De maneira intempestiva, o governo adotou mais uma manobra arriscada ao pedir ao Supremo Tribunal Federal (STF) a suspensão da desoneração da folha de pagamento de 17 setores da economia e dos municípios. Ainda que saia vencedor, a estratégia pode custar caro ao Executivo, especialmente no momento em que acaba de enviar a regulamentação da reforma tributária ao Congresso.
O Executivo sempre bateu na tese de que o Legislativo deveria analisar o impacto financeiro da desoneração da folha, bem como medidas que compensassem as perdas de arrecadação que a medida acarretaria. No entanto, ausentou-se deliberadamente do debate com o Legislativo, que aprovou a prorrogação com apoio da ampla maioria dos parlamentares, inclusive de boa parte da base aliada.

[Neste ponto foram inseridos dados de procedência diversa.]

(* ===== verification/PolicyProps.v ===== *)
(** * What policies guarantee

    Matching, the values a policy set yields, the injectivity of the policy
    encoding and the differences between policy sets. *)

From S2P Require Import Prelude GoStrings GoTime Lease LeaseSet Policy.

(** ** Lemmas *)

Lemma Criteria_loop_true `{GoText} c props :
  Criteria_loop c props = true <-> Forall (fun x => Criterion_Match x props = true) c.
Proof.
  induction c as [|x c IH]; cbn; [by split|].
  rewrite Forall_cons, <- IH. by destruct (Criterion_Match x props); cbn; intuition.
Qed.

Lemma Policy_Match_true `{GoText} p props :
  Policy_Match p props = true <->
  pol_Criteria p <> [] /\ Forall (fun c => Criterion_Match c props = true) (pol_Criteria p).
Proof.
  unfold Policy_Match, Criteria_Match. rewrite <- Criteria_loop_true.
  destruct (pol_Criteria p); cbn; [|by split; [|intros []]]. split; [done|by intros []].
Qed.

(** The running extremum that the loops of the set compute. *)
Lemma foldl_extremum {A} (le : Z -> Z -> Prop) (f : A -> Z) step init s :
  (forall x y, le x y \/ le y x) -> (forall x y z, le x y -> le y z -> le x z) ->
  (forall v x, step v x = v /\ le v (f x) \/ step v x = f x /\ le (f x) v) ->
  let r := foldl step init s in
  le r init /\ (forall x, x ∈ s -> le r (f x)) /\ (r = init \/ exists x, x ∈ s /\ r = f x).
Proof.
  intros Htot Htr Hstep. cbn zeta. assert (Hrefl : forall x, le x x) by (intros x; by destruct (Htot x x)).
  revert init. induction s as [|y s IH]; intros init; cbn.
  - split; [done|]. split; [by intros x ?%not_elem_of_nil|by left].
  - destruct (IH (step init y)) as (H1 & H2 & H3).
    destruct (Hstep init y) as [[Hs Hl]|[Hs Hl]]; rewrite Hs in *.
    + split; [done|]. split; [intros x [->|Hx]%elem_of_cons; eauto|].
      destruct H3 as [H3|(x & Hx & H3)]; [by left|right; exists x; split; [by right|done]].
    + split; [by eapply Htr|]. split; [intros x [->|Hx]%elem_of_cons; eauto|].
      right. destruct H3 as [H3|(x & Hx & H3)]; [exists y; split; [left|done]|].
      exists x. split; [by right|done].
Qed.

Lemma PolicySet_Duration_spec s :
  s <> [] ->
  (forall p, p ∈ s -> (PolicySet_Duration s <= pol_Duration p)%Z)
  /\ exists p, p ∈ s /\ PolicySet_Duration s = pol_Duration p.
Proof.
  destruct s as [|q s]; [done|]. intros _. cbn.
  destruct (foldl_extremum Z.le pol_Duration
    (fun d p => if decide (pol_Duration p < d)%Z then pol_Duration p else d) (pol_Duration q) s)
    as (H1 & H2 & H3); [lia|lia|intros; case_decide; lia|]. split.
  - intros p [->|Hp]%elem_of_cons; [done|by apply H2].
  - destruct H3 as [H3|(p & Hp & H3)]; [exists q|exists p]; (split; [rewrite elem_of_cons; auto|done]).
Qed.

Lemma PolicySet_Decay_spec s :
  s <> [] ->
  (forall p, p ∈ s -> (pol_Decay p <= PolicySet_Decay s)%Z)
  /\ exists p, p ∈ s /\ PolicySet_Decay s = pol_Decay p.
Proof.
  destruct s as [|q s]; [done|]. intros _. cbn.
  destruct (foldl_extremum Z.ge pol_Decay
    (fun d p => if decide (d < pol_Decay p)%Z then pol_Decay p else d) (pol_Decay q) s)
    as (H1 & H2 & H3); [lia|lia|intros; case_decide; lia|]. split.
  - intros p [->|Hp]%elem_of_cons; [lia|]. specialize (H2 p Hp). lia.
  - destruct H3 as [H3|(p & Hp & H3)]; [exists q|exists p]; (split; [rewrite elem_of_cons; auto|done]).
Qed.

Lemma foldl_limit s limit :
  Z.of_N (foldl (fun limit p => if decide (pol_Limit p < limit)%N then pol_Limit p else limit) limit s)
  = foldl (fun limit p => if decide (Z.of_N (pol_Limit p) < limit)%Z then Z.of_N (pol_Limit p) else limit)
      (Z.of_N limit) s.
Proof.
  revert limit. induction s as [|p s IH]; intros limit; cbn; [done|].
  rewrite IH. f_equal. repeat case_decide; lia.
Qed.

Lemma PolicySet_Limit_spec s :
  s <> [] ->
  (forall p, p ∈ s -> (PolicySet_Limit s <= pol_Limit p)%N)
  /\ exists p, p ∈ s /\ PolicySet_Limit s = pol_Limit p.
Proof.
  destruct s as [|q s]; [done|]. intros _. cbn.
  destruct (foldl_extremum Z.le (fun p => Z.of_N (pol_Limit p))
    (fun d p => if decide (Z.of_N (pol_Limit p) < d)%Z then Z.of_N (pol_Limit p) else d)
    (Z.of_N (pol_Limit q)) s)
    as (H1 & H2 & H3); [lia|lia|intros; case_decide; lia|].
  rewrite <- foldl_limit in *. split.
  - intros p [->|Hp]%elem_of_cons; [lia|]. specialize (H2 p Hp). lia.
  - destruct H3 as [H3|(p & Hp & H3)]; [exists q|exists p]; (split; [rewrite elem_of_cons; auto|lia]).
Qed.

Definition first_nonzero (s : list Duration) : Duration :=
  default 0%Z (head (filter (fun d => d <> 0%Z) s)).

Lemma first_nonzero_cons d s : first_nonzero (d :: s) = if decide (d = 0%Z) then first_nonzero s else d.
Proof. unfold first_nonzero. rewrite filter_cons. repeat case_decide; tauto || done. Qed.

(** The early exit of the loop changes nothing. *)
Lemma Refresh_loop_spec s r :
  PolicySet_Refresh_loop s r
  = mkRefresh (first_nonzero (ref_Active r :: ((fun p => ref_Active (pol_Refresh p)) <$> s)))
              (first_nonzero (ref_Queued r :: ((fun p => ref_Queued (pol_Refresh p)) <$> s))).
Proof.
  revert r. induction s as [|p s IH]; intros [a q]; cbn [PolicySet_Refresh_loop].
  - cbn. rewrite !first_nonzero_cons. unfold first_nonzero. cbn. repeat case_decide; by subst.
  - rewrite IH. rewrite !fmap_cons, !first_nonzero_cons. cbn [ref_Active ref_Queued].
    repeat case_decide; cbn [ref_Active ref_Queued] in *; subst; try done; try tauto; f_equal; tauto.
Qed.

(** ** The properties *)

(** Matching.  A policy set selects, in order, exactly the policies that
    have criteria and whose every criterion holds of the properties; a policy
    without criteria never applies. *)
Lemma policy_set_match `{GoText} s props p :
  PolicySet_Match s props `sublist_of` s
  /\ (p ∈ PolicySet_Match s props <->
      p ∈ s /\ pol_Criteria p <> []
      /\ Forall (fun c => Criterion_Match c props = true) (pol_Criteria p)).
Proof.
  unfold PolicySet_Match. split; [apply sublist_filter|].
  rewrite list_elem_of_filter, Is_true_true, Policy_Match_true. tauto.
Qed.

(** Aggregation.  A non-empty policy set imposes the lowest limit and the
    shortest duration and the longest decay of its policies, each of them that
    of some policy in it; its refresh intervals are the first non-zero ones. *)
Lemma policy_set_most_restrictive s :
  s <> [] ->
  ((forall p, p ∈ s -> (PolicySet_Limit s <= pol_Limit p)%N)
   /\ exists p, p ∈ s /\ PolicySet_Limit s = pol_Limit p)
  /\ ((forall p, p ∈ s -> (PolicySet_Duration s <= pol_Duration p)%Z)
      /\ exists p, p ∈ s /\ PolicySet_Duration s = pol_Duration p)
  /\ ((forall p, p ∈ s -> (pol_Decay p <= PolicySet_Decay s)%Z)
      /\ exists p, p ∈ s /\ PolicySet_Decay s = pol_Decay p)
  /\ PolicySet_Refresh s
     = mkRefresh (first_nonzero ((fun p => ref_Active (pol_Refresh p)) <$> s))
                 (first_nonzero ((fun p => ref_Queued (pol_Refresh p)) <$> s)).
Proof.
  intros Hs. split_and!; try apply PolicySet_Limit_spec; try apply PolicySet_Duration_spec;
    try apply PolicySet_Decay_spec; try done.
  unfold PolicySet_Refresh. rewrite Refresh_loop_spec, !first_nonzero_cons. done.
Qed.

(** C38. Injectivity of the encoding.  The bytes a policy is hashed from
    determine the policy: no two policies share an encoding, in whatever orders
    their properties are ranged over. *)
Theorem policy_encoding_injective p q l1 l2 :
  policy_ok p -> policy_ok q ->
  l1 ≡ₚ map_to_list (pol_Properties p) -> l2 ≡ₚ map_to_list (pol_Properties q) ->
  Hash_input p l1 = Hash_input q l2 -> p = q.
Proof. intros Hp Hq H1 H2 H. by destruct (Hash_input_inj p q l1 l2 Hp Hq H1 H2 H). Qed.

(** Differences.  With a digest that separates the policies at hand, [Diff]
    reports every policy that was added and every policy that was deleted, and
    nothing that is not a member; for policies of at most one property it
    reports exactly the changes. *)
Lemma policy_diff_correct (sum224 : bytes -> bytes) `{MO : MapOrder, MOS : !MapOrderSpec MO}
  s next additions deletions p :
  policies_ok (s ++ next) -> digest_separates sum224 (s ++ next) ->
  PolicySet_Diff sum224 (Some s) (Some next) = (Some additions, Some deletions) ->
  (p ∈ next -> p ∉ s -> p ∈ additions) /\ (p ∈ s -> p ∉ next -> p ∈ deletions)
  /\ (p ∈ additions -> p ∈ next) /\ (p ∈ deletions -> p ∈ s)
  /\ (size (pol_Properties p) <= 1 ->
      (p ∈ additions <-> p ∈ next /\ p ∉ s) /\ (p ∈ deletions <-> p ∈ s /\ p ∉ next)).
Proof.
  intros Hok Hsep [= <- <-].
  assert (Hok' : policies_ok (next ++ s)) by (unfold policies_ok; rewrite Permutation_app_comm; done).
  assert (Hsep' : digest_separates sum224 (next ++ s)).
  { intros x y l1 l2 Hx Hy. apply Hsep; rewrite elem_of_app in *; tauto. }
  assert (Ha : p ∈ next -> p ∉ s -> p ∈ missing_from (hash_map sum224 0 s ∅)
    (range (hash_map sum224 (length s) next ∅))) by (intros; by apply missing_complete).
  assert (Hd : p ∈ s -> p ∉ next -> p ∈ missing_from (hash_map sum224 (length s) next ∅)
    (range (hash_map sum224 0 s ∅))) by (intros; by apply missing_complete).
  pose proof (missing_subset sum224 (hash_map sum224 0 s ∅) (length s) next p).
  pose proof (missing_subset sum224 (hash_map sum224 (length s) next ∅) 0 s p).
  split_and!; [done..|]. intros Hs.
  pose proof (missing_sound sum224 s next 0 (length s) p Hs).
  pose proof (missing_sound sum224 next s (length s) 0 p Hs).
  tauto.
Qed.

(** ** Witnesses *)

Definition ascii_text : GoText := {|
  ToLower := fun s => String.string_of_list_ascii
    ((fun c => let n := Ascii.N_of_ascii c in
               if (65 <=? n)%N && (n <=? 90)%N then Ascii.ascii_of_N (n + 32) else c)
       <$> String.list_ascii_of_string s);
  regexp_Compile := fun e => Some (fun v => bool_decide (e = v));
|}.

Definition sample_policy (limit : N) (props : Properties) : Policy :=
  mkPolicy "res" [mkCriterion "user" ComparisonIgnoreCase "ANN"] Strategy_Instance limit
    (10 * Minute)%Z (2 * Minute)%Z (mkRefresh 0%Z (5 * Second)%Z) props.

Definition sample_props : Properties := {[ "a" := "1"; "b" := "2" ]}.

(** Keys in ascending order, then in descending order. *)
Definition alternating : MapOrder := {|
  orders := fun n m => if Nat.even n then map_to_list m else reverse (map_to_list m);
  range := map_to_list;
|}.

Lemma alternating_spec : MapOrderSpec alternating.
Proof.
  split; [|done]. intros n m. cbn. destruct (Nat.even n); [done|apply reverse_Permutation].
Qed.

Lemma sample_policy_ok limit : (limit < 2 ^ 64)%N -> policy_ok (sample_policy limit ∅).
Proof.
  intros Hl. split; cbn; try done; try (unfold string_ok; cbn; lia);
    try (unfold in_int64, int64_min, int64_max, Minute, Second; lia).
  repeat constructor.
Qed.

Lemma policy_set_most_restrictive_witness :
  PolicySet_Limit [sample_policy 3 ∅; sample_policy 2 ∅] = 2%N
  /\ (forall p, p ∈ [sample_policy 3 ∅; sample_policy 2 ∅] ->
        (PolicySet_Limit [sample_policy 3 ∅; sample_policy 2 ∅] <= pol_Limit p)%N).
Proof.
  split; [reflexivity|].
  destruct (policy_set_most_restrictive [sample_policy 3 ∅; sample_policy 2 ∅]) as [[H _] _].
  - intros Hn. discriminate Hn.
  - exact H.
Defined.

Lemma policy_encoding_injective_witness :
  Hash_input (sample_policy 3 ∅) [] <> Hash_input (sample_policy 2 ∅) [].
Proof.
  intros H. assert (He : sample_policy 3 ∅ = sample_policy 2 ∅).
  { apply (policy_encoding_injective _ _ [] []);
      [apply sample_policy_ok; lia|apply sample_policy_ok; lia| | |exact H];
      cbn; rewrite map_to_list_empty; reflexivity. }
  apply (f_equal pol_Limit) in He. discriminate He.
Defined.

Lemma policy_diff_correct_witness :
  let d := PolicySet_Diff (MO := alternating) (fun b => b) (Some [sample_policy 3 ∅]) (Some [sample_policy 2 ∅]) in
  exists additions deletions, d = (Some additions, Some deletions)
    /\ sample_policy 2 ∅ ∈ additions /\ sample_policy 3 ∅ ∈ deletions.
Proof.
  cbn zeta. do 2 eexists. split; [reflexivity|].
  assert (Hok : policies_ok ([sample_policy 3 ∅] ++ [sample_policy 2 ∅])).
  { repeat (apply Forall_cons_2 || apply Forall_nil_2); apply sample_policy_ok; lia. }
  assert (Hsep : digest_separates (fun b => b) ([sample_policy 3 ∅] ++ [sample_policy 2 ∅])).
  { intros p q l1 l2 _ _ _ _ H. exact H. }
  assert (Hne : sample_policy 3 ∅ <> sample_policy 2 ∅) by (intros H; apply (f_equal pol_Limit) in H; discriminate H).
  split.
  - destruct (policy_diff_correct (MO := alternating) (MOS := alternating_spec) (fun b => b)
      [sample_policy 3 ∅] [sample_policy 2 ∅] _ _ (sample_policy 2 ∅) Hok Hsep eq_refl) as [H _].
    apply H; [left|]. intros Hc%list_elem_of_singleton. by apply Hne.
  - destruct (policy_diff_correct (MO := alternating) (MOS := alternating_spec) (fun b => b)
      [sample_policy 3 ∅] [sample_policy 2 ∅] _ _ (sample_policy 3 ∅) Hok Hsep eq_refl) as (_ & H & _).
    apply H; [left|]. intros Hc%list_elem_of_singleton. by apply Hne.
Defined.

(** ** What the source does not promise *)

(** With two properties the hash of a policy depends on the order in which its
    map is ranged over: comparing a policy set with itself may report the
    policy both as added and as deleted, even under a perfect digest. *)
Lemma policy_diff_spurious :
  PolicySet_Diff (MO := alternating) (fun b => b)
    (Some [sample_policy 3 sample_props]) (Some [sample_policy 3 sample_props])
  = (Some [sample_policy 3 sample_props], Some [sample_policy 3 sample_props]).
Proof.
  cbn [PolicySet_Diff hash_map length]. unfold missing_from, range, alternating.
  set (p := sample_policy 3 sample_props).
  assert (Hne : Policy_Hash (MO := alternating) (fun b => b) 0 p
                <> Policy_Hash (MO := alternating) (fun b => b) 1 p) by (vm_compute; discriminate).
  unfold alternating in Hne. rewrite !insert_empty, !map_to_list_singleton.
  rewrite !filter_cons_True by (cbn [fst]; apply lookup_singleton_ne; done).
  reflexivity.
Qed.

(** [Resources] drops the blanks but, as [seen] is never written, keeps the
    repetitions that its comment rules out. *)
Lemma policy_resources_repeat s :
  PolicySet_Resources s = filter (fun r => r <> "") (pol_Resource <$> s).
Proof.
  unfold PolicySet_Resources. induction s as [|p s IH]; [done|].
  cbn [PolicySet_Resources_loop]. rewrite fmap_cons, filter_cons, lookup_empty. cbn [default].
  destruct (decide (pol_Resource p <> "")) as [Hr|Hr].
  - rewrite decide_True by done. by rewrite IH.
  - rewrite decide_False by tauto. done.
Qed.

Sem saída, o governo vetou a proposta, mas o veto foi derrubado sem qualquer dificuldade. Ainda assim, o Executivo insistiu no erro e publicou uma medida provisória (MP) para reonerar a folha – em pleno recesso parlamentar, no dia seguinte à promulgação da lei e logo após a aprovação de praticamente toda a agenda econômica proposta pelo ministro da Fazenda, Fernando Haddad.
O ato, por óbvio, foi interpretado como uma afronta. Não faltaram parlamentares a cobrar do presidente do Senado, Rodrigo Pacheco (PSD-MG), que devolvesse a proposta ao Executivo sem sequer analisá-la. O diplomático presidente do Senado, no entanto, atuou para esfriar os ânimos de parte a parte.
Em vez de devolver a MP, Pacheco concedeu tempo ao governo para que enviasse um projeto de lei para tratar do tema e tentasse chegar a um meio-termo com o Congresso e os setores envolvidos. Se isso não ocorreu até agora, não foi por teimosia dos parlamentares, mas principalmente porque a articulação política do governo falhou ao entrar atrasada no debate com o Legislativo.
O melhor, nesse caso, seria reconhecer esse erro e construir uma solução em conjunto com o Congresso. Ao ajuizar a ação nesta semana, no entanto, a Advocacia-Geral da União (AGU) surpreendeu todos e, aparentemente, a equipe econômica não soube calcular as consequências políticas dessa decisão.
Afinal, a petição ataca justamente alguns dos atos de Pacheco, como a prorrogação parcial de trechos da polêmica medida provisória editada no fim do ano passado. O ato do presidente do Senado, em si, até poderia ser questionado sob o ponto de vista jurídico, mas a ação da AGU insulta não apenas um aliado, mas o principal avalista da tentativa de construção do acordo entre governo e Congresso.
Sentindo-se traído, o presidente do Senado anunciou que entrará com recurso no STF contra a decisão do ministro Cristiano Zanin, que prontamente atendeu ao pedido da AGU e suspendeu a desoneração em caráter liminar. Os ministros Flávio Dino e Gilmar Mendes também já se manifestaram pela manutenção da decisão de Zanin, o que talvez dê ao governo a ilusão de que poderá vencer essa batalha.
Em nota divulgada após a decisão, Pacheco disse que o governo “erra ao judicializar a política e impor suas próprias razões, num aparente terceiro turno de discussão sobre o tema da desoneração da folha de pagamento”. “Só quando a discussão política é exaurida que se recorre à Justiça”, disse o senador. Ele tem toda a razão, mas o governo, sem maioria no Congresso, parece incapaz de aceitar essa derrota e não hesita em aumentar a tensão entre os Poderes para fazer valer sua posição.
Arredio a qualquer iniciativa para rever seus gastos e sabendo dos efeitos limitados das medidas de recuperação de receitas, o governo elegeu a desoneração como o bode expiatório do alcance da meta fiscal. Independentemente do que venha a ocorrer, o governo terá de lidar com as sequelas políticas de mais uma decisão desastrada.
Pacheco, por exemplo, que não é nenhum fiscalista de carteirinha, já fez a pergunta retórica à qual o governo não tem como responder. “Além de arrecadar, qual a proposta de corte de gastos para poder equilibrar as contas?”, questionou o senador. É algo que todos os que se preocupam com o futuro do País gostariam de saber.